Agnieszka Błaszczyk-Szabat (Wrocław)
The paper describes the results of an empirical study concerning the acquisition of tense-aspect morphology in Polish learnt as a second language at the background of the so called Aspect Hypothesis developed by Andersen (1984, 1991). Andersen advocates a strong relationship between lexical aspect and past tense. Accordingly, beginner learners of English and other languages as L1 or L2 typically associate telic verbs with past tense inflections, while atelic verbs obtain much lower percentages of correct use of past tense morphology. In view of the current popularity of this framework I would like to verify its relevance for a Slavic language such as Polish, where the distinction between lexical aspect and grammatical aspect is not so obvious as in Germanic languages. I will demonstrate that despite the existing controversy lexical (or in other words, inherent) aspect exists in Polish and that the Aspect Hypothesis can well be verified against Polish acquired as L2, which, to my knowledge, has not been done yet.

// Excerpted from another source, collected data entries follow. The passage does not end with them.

Lemma Alloc_miss_pushes_returned_handle_witness :
  0 < 1024 ∧
  free_handles (this (pool0 0)) 1024 = [] ∧
  let r1 := CUDAMemoryPoolAllocator_Alloc fake_runtime 1024 (pool0 0) in
  let r2 := CUDAMemoryPoolAllocator_Alloc fake_runtime 1024 (state_of r1) in
  rt_cudaMalloc fake_runtime 1024 (device (pool0 0)) =
    (cudaSuccess, 1, device (state_of r1)) ∧
  result_of r1 = Returned 1 ∧
  trace_of r1 = [CudaMalloc 1024] ∧
  size_to_alloc_ptrs_ (this (state_of r1)) !! 1024 = Some [1] ∧
  result_of r2 = Returned 1 ∧
  trace_of r2 = [] ∧
  calls is_cudaMalloc (trace_of r1 ++ trace_of r2) = 1%nat.
Proof.
  split; [reflexivity|]. split; [reflexivity|].
  pose proof (Alloc_miss_pushes_returned_handle fake_runtime (pool0 0) 1024
                eq_refl eq_refl) as H.
  cbn zeta in *. split; [reflexivity|].
  destruct H as (H1 & H2 & _ & _ & _ & H3 & H4 & H5 & _ & _ & H6).
  split; [exact H1|]. split; [exact H2|]. split; [exact H3|].
  split; [exact H4|]. split; [exact H5 | exact H6].
Defined.

Lemma reserved_handle_never_allocated_witness :
  let cs := [PoolAlloc 64; PoolAlloc 32; PoolFree 2; PoolAlloc 64; PoolReserve 64] in
  let run := pool_run_all fake_runtime cs
               (state_of (CUDAMemoryPoolAllocator_Reserve fake_runtime 64 (pool0 0))) in
  result_of (CUDAMemoryPoolAllocator_Reserve fake_runtime 64 (pool0 0)) = Returned 1 ∧
  (∀ s, (PoolAlloc s, Returned 1) ∉ run.1) ∧
  1 ∈ reserved_ptrs_ (this run.2) ∧
  ¬ in_bucket (this run.2) 1.
Proof.
  intros cs run. split; [reflexivity|].
  apply (reserved_handle_never_allocated fake_runtime fake_live fake_device_memory
           (pool0 0) 64 1 cs).
  - apply reachable_new.
  - reflexivity.
  - discriminate.
  - cbn [calls_ok call_ok cs]. split; [exact I|]. split; [exact I|].
    split; [|split; [exact I|split; [exact I|exact I]]].
    right. right. vm_compute. eexists. reflexivity.
  - apply (bool_decide_unpack _). vm_compute. exact I.
Defined.
Lemma contains_app_l needle a b :
  contains needle a = true -> contains needle (a +:+ b) = true.
Proof.
  induction a as [|c a IH].
  - cbn [contains]. rewrite orb_false_r. intros H.
    destruct (prefix_app_inv _ _ H) as [r Hr].
    destruct needle; [|discriminate]. now destruct b.
  - rewrite append_cons, !contains_cons. intros [H|H]%orb_prop.
    + change (String c (a +:+ b)) with (String c a +:+ b).
      now rewrite (prefix_app_mono _ _ _ H).
    + rewrite (IH H). apply orb_true_r.
Qed.

Lemma rstrip_prefix s : exists ws, s = rstrip s +:+ ws.
Proof.
  induction s as [|c s IH]; [now exists ""|].
  destruct IH as [ws Hws]. cbn [rstrip].
  destruct (rstrip s) as [|d r] eqn:E.
  - destruct (is_space c); [now exists (String c s)|].
    exists ws. rewrite append_cons. now f_equal.
  - exists ws. rewrite append_cons. now f_equal.
Qed.

Lemma contains_lstrip needle s :
  contains needle (lstrip s) = true -> contains needle s = true.
Proof.
  induction s as [|c s IH]; [trivial|]. cbn [lstrip].
  destruct (is_space c); [|trivial].
  intros H. rewrite contains_cons, (IH H). apply orb_true_r.
Qed.

Lemma contains_rstrip needle s :
  contains needle (rstrip s) = true -> contains needle s = true.
Proof.
  intros H. destruct (rstrip_prefix s) as [ws Hws]. rewrite Hws.
  now apply contains_app_l.
Qed.

Lemma before_prefix sep s : exists r, s = before sep s +:+ r.
Proof.
  induction s as [|c s IH].
  - cbn [before]. destruct (String.prefix sep ""); now exists "".
  - cbn [before]. destruct (String.prefix sep (String c s));
      [now exists (String c s)|].
    destruct IH as [r Hr]. exists r. rewrite append_cons. now f_equal.
Qed.

Lemma before_absent sep s : contains sep s = false -> before sep s = s.
Proof.
  induction s as [|c s IH].
  - cbn [contains before]. now destruct (String.prefix sep "").
  - rewrite contains_cons. intros [H1 H2]%orb_false_elim.
    cbn [before]. rewrite H1. now rewrite (IH H2).
Qed.
(** [parseOpenAPISpec] (lines 381-455) *)
Definition parseOpenAPISpec (spec : string) : throws ParsedAPI.t :=
  match JSON_parse spec with
  | None => throw SyntaxError
  | Some parsed => parseOpenAPIDocument parsed
  end.

Definition unable_to_analyze : exn :=
  Error "Unable to analyze API. Please provide a valid URL or OpenAPI specification.".

(** [analyzeAPI] (lines 324-342); a rejected promise is a thrown
    exception *)
Definition analyzeAPI (input : string) : throws ParsedAPI.t :=
  match detectPopularAPI input with
  | Some popularAPI => ret popularAPI
  | None =>
      if JS.truthy (isOpenAPISpec input) then parseOpenAPISpec input
      else if isURL input then ret (analyzeAPIFromURL input)
      else throw unable_to_analyze
  end.

End Platform.

End APIAnalyzer.


(** ** The builder page ([src/app/builder/page.tsx], lines 27-60, 222-250)

    The part of the page's state that the API tab reads and writes, and the
    three handlers that change it. A handler is the state it leaves once
    it has run to its end. *)
Module BuilderPage.

Record State : Type := make
  { apiEndpoint : string;
    selectedAPI : string;
    parsedAPI : option ParsedAPI.t;
    isAnalyzing : bool }.

(** lines 28-36 *)
Definition initial : State :=
{| apiEndpoint := EmptyString;
   selectedAPI := EmptyString;
   parsedAPI := None;
   isAnalyzing := false |}.

Record PopularAPI : Type := popular
  { id : string;
    name : string;
    description : string;
    url : string }.
(** X2. What [PeriodicL1Loss.forward] can raise: the ValueError of a key of
    [label_dict] whose output has an odd leading dimension, a KeyError for a
    key of [label_dict] that [output_dict] or [weight_dict] does not have,
    the AssertionError of [len] for an output that is a 0-D tensor, or the
    error of two shapes that do not broadcast; nothing else. *)
Theorem PeriodicL1Loss_forward_raises_only self out lab wd s e :
  valid s out → valid_option s wd →
  (PeriodicL1Loss_forward self out lab wd s).2 = Raise e →
  e = ValueError Broadcast
  ∨ ∃ key, key ∈ keys lab ∧
      ((∃ n, e = ValueError (OddLength n key) ∧ odd_length (tensors s out) key n)
       ∨ (e = KeyError key
          ∧ (out !! key = None ∨ ∃ d, wd = Some d ∧ d !! key = None))
       ∨ (e = AssertionError ∧ ∃ x, tensors s out !! key = Some (Scal x))).
Proof.
  intros Hout Hwd Hraise.
  destruct (PeriodicL1Loss_forward_run s self out lab wd)
    as (s' & r & Hrun & _ & Ha); [done..|].
  rewrite Hrun in Hraise. cbn [snd] in Hraise. subst r. unfold agrees in Ha.
  destruct (total _ (keys lab)) as [t|e'] eqn:Ht; [by destruct Ha as (? & ? & _)|].
  injection Ha as <-.
  apply total_from_raises in Ht as [(key & Hin & Hkey)|?]; [|by left].
  unfold periodic_loss, periodic_elementwise in Hkey.
  destruct (tensors s out !! key) as [[x|rows]|] eqn:Hx; cbn [rbind] in Hkey.
  - injection Hkey as <-. right. exists key. split; [done|]. right. right. eauto.
  - destruct (Nat.even (length rows)) eqn:Hev.
    + destruct (l1_loss_none _ _) as [t|err] eqn:Hl1; cbn [rbind] in Hkey.
      2:{ injection Hkey as <-. left. by eapply broadcast_raises. }
      destruct (contribution_raises_missing _ _ s _ _ _ _ _ Hwd Hkey)
        as [?|(-> & Hd)]; [by left|].
      right. exists key. split; [done|]. right. left. split; [done|]. by right.
    + cbn [rbind] in Hkey. injection Hkey as <-. right. exists key.
      split; [done|]. left. exists (length rows). split; [done|].
      exists rows. split; [done|]. split; [done|].
      by rewrite <- Nat.negb_even, Hev.
  - injection Hkey as <-. right. exists key. split; [done|]. right. left.
    split; [done|]. left. by eapply tensors_lookup_is_None.
Qed.

(** X3. A key of [label_dict] that [output_dict] does not have: if [forward]
    returns on the keys before it, it raises the KeyError of that key. *)
Theorem forward_raises_KeyError_for_missing_output self out before key y after wd s :
  out !! key = None →
  (∀ s1 v, L1Loss_forward self out before wd s = (s1, Ok v) →
     L1Loss_forward self out (before ++ (key, y) :: after) wd s
     = (s1, Raise (KeyError key)))
  ∧ (∀ s1 v, PeriodicL1Loss_forward self out before wd s = (s1, Ok v) →
     PeriodicL1Loss_forward self out (before ++ (key, y) :: after) wd s
     = (s1, Raise (KeyError key))).
Proof.
  intros Hkey. split; intros s1 v Hbefore.
  - unfold L1Loss_forward in *.
    set (body := L1Loss_body self out (before ++ (key, y) :: after) wd).
    rewrite keys_app, for_each_app, bind_run.
    assert (Hb : for_each (keys before) (PyFloat zero) body s = (s1, Ok v)).
    { rewrite <- Hbefore. apply for_each_ext. intros acc k s0 Hin. subst body.
      unfold L1Loss_body. rewrite !bind_run. destruct (getitem out k s0) as [s2 [x|]];
        [|done].
      unfold getitem_ordered.
      replace (assoc (before ++ (key, y) :: after) k) with (assoc before k); [done|].
      clear -Hin. induction before as [|[k' l] d IH]; [by apply elem_of_nil in Hin|].
      cbn [app assoc]. case_decide; [done|]. apply IH.
      cbn [keys map fst] in Hin. apply elem_of_cons in Hin as [->|Hin]; done. }
    rewrite Hb. cbn [keys map fst for_each]. rewrite bind_run. subst body.
    unfold L1Loss_body. by rewrite bind_run, getitem_run, Hkey.
  - unfold PeriodicL1Loss_forward in *.
    rewrite keys_app, for_each_app, bind_run, Hbefore.
    cbn [keys map fst for_each]. rewrite bind_run.
    unfold PeriodicL1Loss_body. by rewrite bind_run, getitem_run, Hkey.
Qed.

Lemma times_self_weight_ext self self' key :
  weight_for (weight self) key = weight_for (weight self') key →
  times_self_weight self key = times_self_weight self' key.
Proof.
  unfold times_self_weight, weight_for.
  destruct (weight self) as [|w|d], (weight self') as [|w'|d']; intros Hw;
    try done.
  - by rewrite <- Hw.
  - by injection Hw as <-.
  - by rewrite <- Hw.
  - by rewrite Hw.
  - by rewrite Hw.
  - by rewrite Hw.
Qed.

Lemma reduce_ext self self' :
  reduction self = reduction self' → reduce self = reduce self'.
Proof. unfold reduce. by intros ->. Qed.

Traditionally verb phrases in Polish are discussed with respect to the perfective versus imperfective distinction (called viewpoint aspect by Smith 1997). Although linguists interested in Slavic languages have predominantly studied grammatical aspect, drawing on works of e.g. Vendler (1957), Dahl (1981), Smith (1997), and Grzegorczykowa (1997), I claim that both grammatical aspect and lexical aspect can be discussed with reference to Polish. Assuming the above, I will attempt to account for the distribution of past tense inflections on the onset of acquisition of L2 Polish. Next I will compare the findings with the results I obtained in a cross-sectional study of intermediate learners of Polish as L2. Finally I will analyse the data in comparison to crosslinguistic results of studies in the framework of the Aspect Hypothesis. The results of the preliminary research I carried out on a group of foreigners acquiring Polish as L2 can be summarised as follows:
(a) Early past tense marking appears on achievements and accomplishments (71% and 73% accuracy respectively).
(b) States and activities receive a considerably lower rate of correct past tense marking (approximately 50%).
(c) The studied past tense marking appears irrespective from the viewpoint aspect.
In my paper I show that the intermediate group does not fully conform to the findings listed above, though the crucial role of inherent aspect categories mapped into past tense does influence the performance of the learners. The acquisition of aspect, especially in learning foreign languages with complex aspectual systems will pose a problem also on higher levels of acquisition.